The 2013 web-based survey was administered to 1,550 consumers throughout the U.S., Australia and Germany. Participants included red and white wine drinkers, 80 percent of which consume wine at least once a week. The survey was comprised of 35 percent males and 65 percent females, who are the primary shoppers for their households and range in age from 25-65. The independent study was commissioned by Tragon with research partners SAM in Germany and AWRI in Australia.
Commenting on the results, Rebecca Bleibaum, Tragon's VP, Sensory and Consumer Insights, stated, "Consumers in all markets tested – U.S., Australia, and Germany – perceive wines with a natural cork closure to be of significantly higher quality than those with a screw cap."
Additional findings from the study include:
- Wines with a cork stopper are perceived as being appropriate for all occasions, from an informal dinner at home to dining out for a special occasion.
- Wines sealed with screw caps, on the other hand, especially in the U.S., are generally viewed as being of lower or moderate quality, and are viewed as less appropriate for a special occasion or dinner at a restaurant.
- 61 percent of the U.S respondents indicated that given the choice they would prefer to purchase wine with natural cork stoppers, while only three percent said they prefer to purchase wine with a screw cap.
- In Germany, 72 percent of the respondents indicated that screw caps convey moderate to low quality.

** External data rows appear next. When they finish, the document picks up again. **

Section engine.
Context {L : Libs} {PG : Postgres} {R W : Type} {HO : HasOutbox R} {HW : World W} {TO : Tokio W}.
Context (eng : WorkflowEngine R W).

Abbreviation D := (St (Db R) W).
Abbreviation Def := (WorkflowDefinition R W).

(** [WorkflowEngine::new] panics on a schema that is not a plain name. *)
Definition engine_new (schema : string) (defs : list Def) : res WorkflowError (WorkflowEngine R W) :=
  if valid_schema schema then
    Ok {| eng_schema := schema; eng_defs := defs; eng_cfg := engine_config_default |}
  else Panic.

Definition subscribed_events : list string :=
  foldl (λ out d, foldl push_new out (events (wd_spec d))) [] (eng_defs eng).

Definition def_named (name : string) : option Def :=
  List.find (λ d, bool_decide (ws_name (wd_spec d) = name)) (eng_defs eng).

Definition rdb {A} (m : sm D DbError A) : sm D RunError A := map_err run_of_db m.

(** [write_tx()] *)
Definition write_tx (tk : Task) : sm D RunError Tx :=
  match task_tx tk with
  | Some tx => mret tx
  | None => sm_err (RWf (WConfig "the engine ran outside a write transaction"))
  end.

(** Run [work] under the tenant's scope. *)
Definition scoped {E A} (from : DbError → E) (tk : Task) (tn : Tenant)
    (work : Task → sm D E A) : sm D E A :=
  match tn_unit tn with
  | None => work (with_company_scope tk (Some (tn_company tn)))
  | Some u => with_org_request_scope from tk (tn_company tn) u work
  end.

"The data shown for the U.S., Australia and German markets has consistent, and perhaps even unexpected, positive news for wineries that feature natural cork stoppers," commented Peter Weber, Executive Director of the Cork Quality Council. "Since consumers overwhelmingly associate cork with high quality wines, having a cork stopper instead of a screw cap can make a critical difference when it comes to selling to the all-crucial, premium segment of the market that successful wineries around the world are targeting. It certainly makes sense for these wineries to promote their use of cork."